Thursday, April 30, 2009

Mythology

We all buy into myths sometimes, and while not all myths harm us, some of the ones I fall for cause me grief of my own making, grief I want to shed. I am going to try to remember and learn, reframe and redirect, change my prism, breathe, accept. Do you buy into false myths too? Share yours if you want to; here are mine:

- Everyone else's families are happier than mine.
- There are heroes out there waiting to make it all better.
- If only this or that happens, THEN things will be better.
- If I worry about something enough or the right way, I can prevent it from happening.
- If I am happy, I will be punished.
- I need to apologize for my son's autism.
- Other people are perfect, but I am not good enough.
- My husband is out of my league.
- I can't handle the hand I've been dealt.

By the way, that lazy, irresponsible girl who never could manage to show up to work to be my rooster's shadow? That girl without whom he couldn't go to school? The one with the attitude and the smirk who had car troubles today right after feeling under the weather right after having strep right after having a bad back right after having a migraine right after having a car accident right after having an important meeting right after the stomach bug right after some other lie? I never have to see her again. And I am glad. If we have to hire a sitter at $150 a day (no, that doesn't seem affordable to us; who does have room in their budget for that?) for the last few weeks of school, I will take that over any more of HER. Today was the last day I drove my child to school, watched him start a good day, only to get her lame excuse, and have to work out with my husband which of us would miss work. They say they are sending someone reliable now, but the bridges are burned, and I hold little hope, and am ready to pull the plug if I need to, because it should not have taken me going postal mama bear for an organization that works with autistic children to step up to the plate. He is a little boy, and he deserves to go to school. She not only didn't help him, she was a detriment to our family, to my sanity, to the Rooster's stability through her inconsistency and her flakiness. She needs to go back to her previous Starbucks job where the only thing that happens when she's out is someone else makes the latte. The thing that bothers me most? They wouldn't even say they are firing her. They are just reassigning her chronically absent butt to some other poor kid somewhere.

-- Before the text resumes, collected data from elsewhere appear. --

Example sample_discussion_history :
  Phase.history (Phase.st sample_discussion)
  = [user_msg (Phase.consultation_opening (js "reduce onboarding drop-off"));
     assistant_msg (VStr (js "Which users drop off?"))]
  /\ Phase.phase_ (Phase.st sample_discussion) = Phase.HTF_DISCUSSION
  /\ Phase.topic (Phase.st sample_discussion) = js "reduce onboarding drop-off"
  /\ Phase.pending sample_discussion = [].
Proof. vm_compute. repeat split; reflexivity. Qed.

(** ** Whole turns *)

Lemma nth_error_last {A} (l : list A) (x : A) :
  nth_error (l ++ [x]) (length l) = Some x.
Proof. induction l as [|y l IH]; cbn; [reflexivity | exact IH]. Qed.

Lemma remove_nth_last {A} (l : list A) (x : A) :
  remove_nth (length l) (l ++ [x]) = l.
Proof. induction l as [|y l IH]; cbn; [reflexivity | f_equal; exact IH]. Qed.

Lemma phase_run_three E w e1 e2 e3 w1 w2 w3 :
  Phase.step E w e1 = Some w1 -> Phase.step E w1 e2 = Some w2 ->
  Phase.step E w2 e3 = Some w3 -> Phase.run E w [e1; e2; e3] = Some w3.
Proof. intros H1 H2 H3. cbn. rewrite H1, H2, H3. reflexivity. Qed.
Lemma main_hands_update_nonnegative_times_witness :
  Forall (fun delta_time => 0 <= delta_time)
    (elapsed_times 1e3 [([KEYDOWN_UP; KEYDOWN_DOWN; KEYDOWN_DOWN], 16%nat);
                        ([other_event], 17%nat)]) /\
  (forall star,
     main 1 71 [([KEYDOWN_UP; KEYDOWN_DOWN; KEYDOWN_DOWN], 16%nat);
                ([other_event], 17%nat)] = Ok star ->
     simulate 1 71
       (elapsed_times 1e3 [([KEYDOWN_UP; KEYDOWN_DOWN; KEYDOWN_DOWN], 16%nat);
                           ([other_event], 17%nat)]) = Ok star /\
     (0 < 1 -> reachable star)).
Proof.
  apply (main_hands_update_nonnegative_times 1 71).
  simpl. lia.
Defined.

(** ** The texture *)

Lemma py_int_byte (v : R) : 0 <= v <= 1 -> (0 <= py_int (v * 255) <= 255)%Z.
Proof.
  intros Hv. unfold py_int.
  destruct (Rle_dec 0 (v * 255)) as [_ | N]; [| lra].
  destruct (base_Int_part (v * 255)) as (Hle & Hgt).
  split.
  - assert (H : (-1 < Int_part (v * 255))%Z) by (apply lt_IZR; lra).
    lia.
  - apply le_IZR. lra.
Qed.

Lemma py_int_of_integer (z : Z) : (0 <= z)%Z -> py_int (IZR z) = z.
Proof.
  intros Hz. unfold py_int.
  destruct (Rle_dec 0 (IZR z)) as [_ | N]; [| exfalso; apply N, IZR_le, Hz].
  destruct (base_Int_part (IZR z)) as (Hle & Hgt).
  assert (H1 : (Int_part (IZR z) <= z)%Z) by (apply le_IZR; exact Hle).
  assert (H2 : (z - 1 < Int_part (IZR z))%Z).
  { apply lt_IZR. rewrite minus_IZR. lra. }
  lia.
Qed.

Lemma texel_intensity_range (x y : Z) : 0 <= texel_intensity x y <= 1.
Proof.
  unfold texel_intensity. cbv zeta.
  set (d := sqrt _).
  assert (Hd : 0 <= d) by apply sqrt_pos.
  change (texture_size / 2)%Z with 128%Z.
  unfold Rmax. destruct (Rle_dec _ _); lra.
Qed.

Shame, shame.

In a perfect world, she and her superiors would learn a lesson from this. But the world is not perfect. That is another myth, but not one that has ever fooled me.

2 comments:

pixiemama said...

My myths:
I will go to a hell I don't even believe in. It will be filled by clones of my MIL and FIL, and they will drone on and on about their myths for all eternity.

I will someday find out that I really did cause Foster's autism and Reilly's brain tumor.

I won't find a new job.

We will lose our house.

We will lose everything, even though we didn't have much to begin with.

I will die before my children.

My children will die before me.

It's all my fault - all of it.

I will become just like my angry, drunk father.

People will someday realize what a worthless failure I am.

...

enough pity party?

love.

redheadmomma said...

I am reading "love what is" that challenges the myths, the stories we write for ourselves. It's hard work, is what it is, to unravel that stuff. So hard to wrap my head around.

but....I am SO glad to hear that you kicked the lazy one to the curb. It makes me sad as well that a) you had to really raise your voice about this to clue them in, and b) she'll just go somewhere else and make another family miserable. I hope her replacement is someone absolutely wonderful. AND reliable.